Je me demande par contre si tout ce passage pourrait pas être un peu plus court ; enfin pas plus court, parce que concrètement tu donnes aucune info qui n'est pas capitale ; je pense que c'est plutôt le rythme de la narration qui m'a donné cette impression, parce que du coup on suit « seulement » Grenade dans sa progression, avec beaucoup de narration, un peu d'introspection et très très peu de dialogue (quand elle entend les voix ou quand elle communique avec Loup). À partir du moment où elle met le Destructeur, en fait ; on garde le même rythme pendant longtemps dans ce passage et peut-être que ça vaudrait le coup de le casser un peu.
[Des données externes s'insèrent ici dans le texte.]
(** All objects of the client are removed. *)
Lemma free_objects_spec W cl c s :
  inv W [] s -> h_clients s !! cl = Some c -> cl ∉ (mon_cl <$> monitors s) ->
  wp (for_each (cl_objects c) ubusd_free_object) (fun _ s' => inv W [] s' /\ cl ∉ (mon_cl <$> monitors s') /\
    steps cl s s' /\ exists c', h_clients s' !! cl = Some c' /\ cl_frame c' = cl_frame c /\ cl_objects c' = []) s.
Proof.
  intros Hi Hc Hmon. apply (wp_for_each (fun l s' => inv W [] s' /\ cl ∉ (mon_cl <$> monitors s') /\
    steps cl s s' /\ exists c', h_clients s' !! cl = Some c' /\ cl_frame c' = cl_frame c /\ cl_objects c' = l)).
  2:{ split; [done|]. split; [done|]. split; [done|]. by exists c. }
  intros p l s1 (Hi1 & Hmon1 & Hb1 & c1 & Hc1 & Ef1 & Eo1). pose proof (wf_owned _ _ (inv_wf _ _ _ Hi1)) as Hlo.
  assert ((cl_objects <$> h_clients s1) !! cl = Some (p :: l)) as Hl by (rewrite lookup_fmap, Hc1; simpl; by rewrite Eo1).
  destruct (omap_Some_2 obj_client (h_objects s1) p cl) as (o & Ho & Hoc).
  { apply (lo_in _ _ Hlo cl (p :: l)); [done|by left]. }
  eapply wp_mono; [|by eapply free_object_spec]. intros [] s2 (Hi2 & _ & [Hmon2 Hk2] & Eb2).
  split; [done|]. split; [by rewrite Hmon2|].
  split; [transitivity s1; [done|]; apply steps_one; rewrite Eb2; eapply step_withdraw; [by eapply bus_object|done]|]. destruct (Hk2 cl c1 Hc1) as (c2 & Hc2 & Ef2 & Eo2).
  exists c2. split; [done|]. split; [congruence|]. rewrite Eo2, Eo1. apply list_del_head.
  by eapply (lo_nodup _ _ Hlo cl).
Qed.

Lemma reg_delete_client s s' cl :
  reg s = reg s' -> reg (s <| h_clients ::= delete cl |>) = reg (s' <| h_clients ::= delete cl |>).
Proof.
  intros H. assert (forall s, reg (s <| h_clients ::= delete cl |>) = (reg s) <| h_clients ::= delete cl |>) as E.
  { intros s0. unfold reg. simpl. by rewrite fmap_delete. }
  rewrite (E s), (E s'), H. reflexivity.
Qed.

Lemma delete_stored s cl c' :
  s <| h_clients ::= insert cl c' |> <| h_clients ::= delete cl |> = s <| h_clients ::= delete cl |>.
Proof. unfold upd_field. simpl. by rewrite delete_insert_eq. Qed.

(** The client is out of the registry; what is left is its memory. *)
Record leaving W cl b E s : Prop := {
  lv_gone : gone cl E s;
  lv_bus : bus_of (s <| h_clients ::= delete cl |>) = b;
  lv_wf : wf W (s <| h_clients ::= delete cl |>);
  lv_client : is_Some (h_clients s !! cl);
}.

Lemma leaving_free W cl b ub E s :
  leaving W cl b (ub :: E) s -> wp (ubus_msg_free ub) (fun _ => leaving W cl b E) s.
Proof.
  intros [Hg Hb Hw Hc]. eapply wp_mono; [|by apply gone_free]. intros [] s' (Hg' & Hr & Ec).
  apply (reg_delete_client _ _ cl) in Hr.
  split; [done|rewrite <- Hb; by apply bus_reg| |by rewrite Ec]. eapply wf_of_reg; [|exact Hw]. by symmetry.
Qed.

Lemma leaving_os W cl b E s o : leaving W cl b E s -> leaving W cl b E (s <| os := o |>).
Proof.
  intros [Hg Hb Hw Hc]. split; [|done|by eapply wf_of_reg; [|exact Hw]|done].
  apply (gone_same cl E s); [done|done| |done]. destruct (minv_fresh _ _ Hg). by split.
Qed.

Lemma tx_queue_free_spec W cl b q E s :
  leaving W cl b (q ++ E) s -> wp (for_each q (ubus_msg_list_free cl)) (fun _ => leaving W cl b E) s.
Proof.
  intros H. apply (wp_for_each (fun l => leaving W cl b (l ++ E))); [|done].
  clear s H. intros m l s [Hg Hb Hw [c Hc]]. unfold ubus_msg_list_free.
  apply wp_bind. eapply wp_store; [exact Hc|]. apply leaving_free. split.
  - by eapply gone_store.
  - rewrite <- Hb. exact (f_equal bus_of (delete_stored s cl _)).
  - exact (eq_ind_r (wf W) Hw (delete_stored s cl _)).
  - simpl. rewrite lookup_insert_eq. eauto.
Qed.

(** [ubusd_proto_free_client] *)
Lemma free_client_spec W cl c s :
  inv W [] s -> h_clients s !! cl = Some c -> cl ∉ wk_clients W -> cl ∉ (mon_cl <$> monitors s) ->
  cl_cmd_queue c = [] ->
  wp (ubusd_proto_free_client cl) (fun _ s' =>
    exists c' b, h_clients s' !! cl = Some c' /\ leaving W cl b (cl_tx_queue c' ++ opt_list (cl_pending_msg c')) s' /\
      bus_steps cl (bus_of s) b) s.
Proof.
  intros Hi Hc Hni Hmon Hq. unfold ubusd_proto_free_client. apply wp_bind. eapply wp_load; [done|].
  apply wp_bind. eapply wp_mono; [|by eapply free_objects_spec].
  intros [] s1 (Hi1 & Hmon1 & Hb1 & c1 & Hc1 & Ef1 & Eo1).
  pose proof (f_equal cl_retmsg Ef1) as Er. pose proof (f_equal cl_id Ef1) as Eid.
  pose proof (f_equal cl_cmd_queue Ef1) as Eq. simpl in Er, Eid, Eq.
  destruct (wf_retmsg _ _ (inv_wf _ _ _ Hi1) cl c1 Hc1 Hni) as [r Hr]. rewrite <- Er, Hr.
  destruct Hi1 as [Hm1 Hw1]. pose proof (minv_adopt s1 cl c1 Hm1 Hc1) as Hg.
  assert (client_refs c1 ≡ₚ r :: cl_tx_queue c1 ++ opt_list (cl_pending_msg c1)) as Hrefs.
  { unfold client_refs. rewrite Eq, Hq, Hr. simpl. by rewrite app_assoc, (Permutation_app_comm _ [r]). }
  apply (minv_perm _ _ _ Hrefs) in Hg. apply wp_bind. eapply wp_mono; [|exact (gone_free _ _ _ _ Hg)].
  intros [] s2 (Hg2 & Hr2 & Ec2). assert (h_clients s2 !! cl = Some c1) as Hc2 by by rewrite Ec2.
  assert (wf W s2) as Hw2 by by eapply wf_of_reg.
  apply wp_bind. eapply wp_store; [exact Hc2|]. set (c3 := c1 <| cl_retmsg := None |> <| cl_extra_gid := [] |>
    <| cl_group := None |> <| cl_user := None |>). set (s3 := set_heap _ _).
  assert (wf (W <| wk_clients ::= cons cl |>) s3) as Hw3 by by eapply wf_clear_retmsg.
  eapply (wp_tree_delete _ _ _ (cl_id <$> h_clients s3)); [reflexivity|apply Hw3| |].
  { rewrite lookup_fmap. simpl. rewrite lookup_insert_eq. simpl. by rewrite Eid. }
  exists c3, (bus_of s1 <| bus_users ::= delete cl |>). split; [apply lookup_insert_eq|]. split; [split|].
  5:{ eapply rtc_r; [exact Hb1|]. apply step_leave; [|done]. intros q b Hqb E.
      destruct (bus_object_inv _ _ _ Hqb) as (x & Hx & Exc & _). rewrite E in Exc.
      assert (q ∈ cl_objects c1) as Hin; [|rewrite Eo1 in Hin; by apply not_elem_of_nil in Hin].
      eapply (lo_in _ _ (wf_owned _ _ Hw1) cl); [by apply fmap_Some_1|]. by eapply omap_Some_1. }
  - eapply (gone_same _ _ s3); [done|done| |by eapply gone_store].
    pose proof (minv_fresh _ _ (gone_store _ _ _ c3 _ Hg2 Hc2)) as [].  by split.
  - pose proof (bus_reg _ _ Hr2) as Eb2. unfold bus_of in *. simpl. injection Eb2 as Eu Eo Es Ee Em Er'.
    f_equal; try congruence; [|done]. by rewrite delete_insert_eq, fmap_delete, Ec2.
  - rewrite <- Eid. eapply (wf_drop_client W s3 cl c3); [apply lookup_insert_eq|done| |done].
    change (monitors s3) with (monitors s2). by rewrite (reg_monitors _ _ Hr2).
  - simpl. rewrite lookup_insert_eq. eauto.
Qed.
Conseil foireux parce que je suis pas fichue de te dire ni où ni comment exactement x'D Désolée ^^'
Oh et j'allais oublier Mokh ! Je m'attendais pas non plus à ce que ce soit quelqu'un de tangible, en tout cas j'aime bien la nouvelle dimension que ça donne à la fois à son culte et à l'existence de Lou ; on sent qu'il y a encore des tas de mystères là-dessous, et même si la grosse limace donne pas trop envie de faire sa connaissance, je suis très très curieuse. C'était cool de revoir Nimrod, aussi (y'a un album de Green Day qui s'appelle comme ça je m'y fais toujours pas) ; j'ai l'impression qu'il y a beaucoup de pistes sur l'annexe dans ce passage mais j'avoue que j'ai pas tout compris au fonctionnement de son pouvoir, je crois. Mais j'ai peut-être manqué d'attention (ou ça veut simplement dire qu'il faudra que j'aille lire l'annexe en question :P). En tout cas le décor était super, à la limite entre le poétique et l'inquiétant. Je sais pas où tu vas trouver toutes ces idées, franchement, je suis baba. Fanouse, encore une fois.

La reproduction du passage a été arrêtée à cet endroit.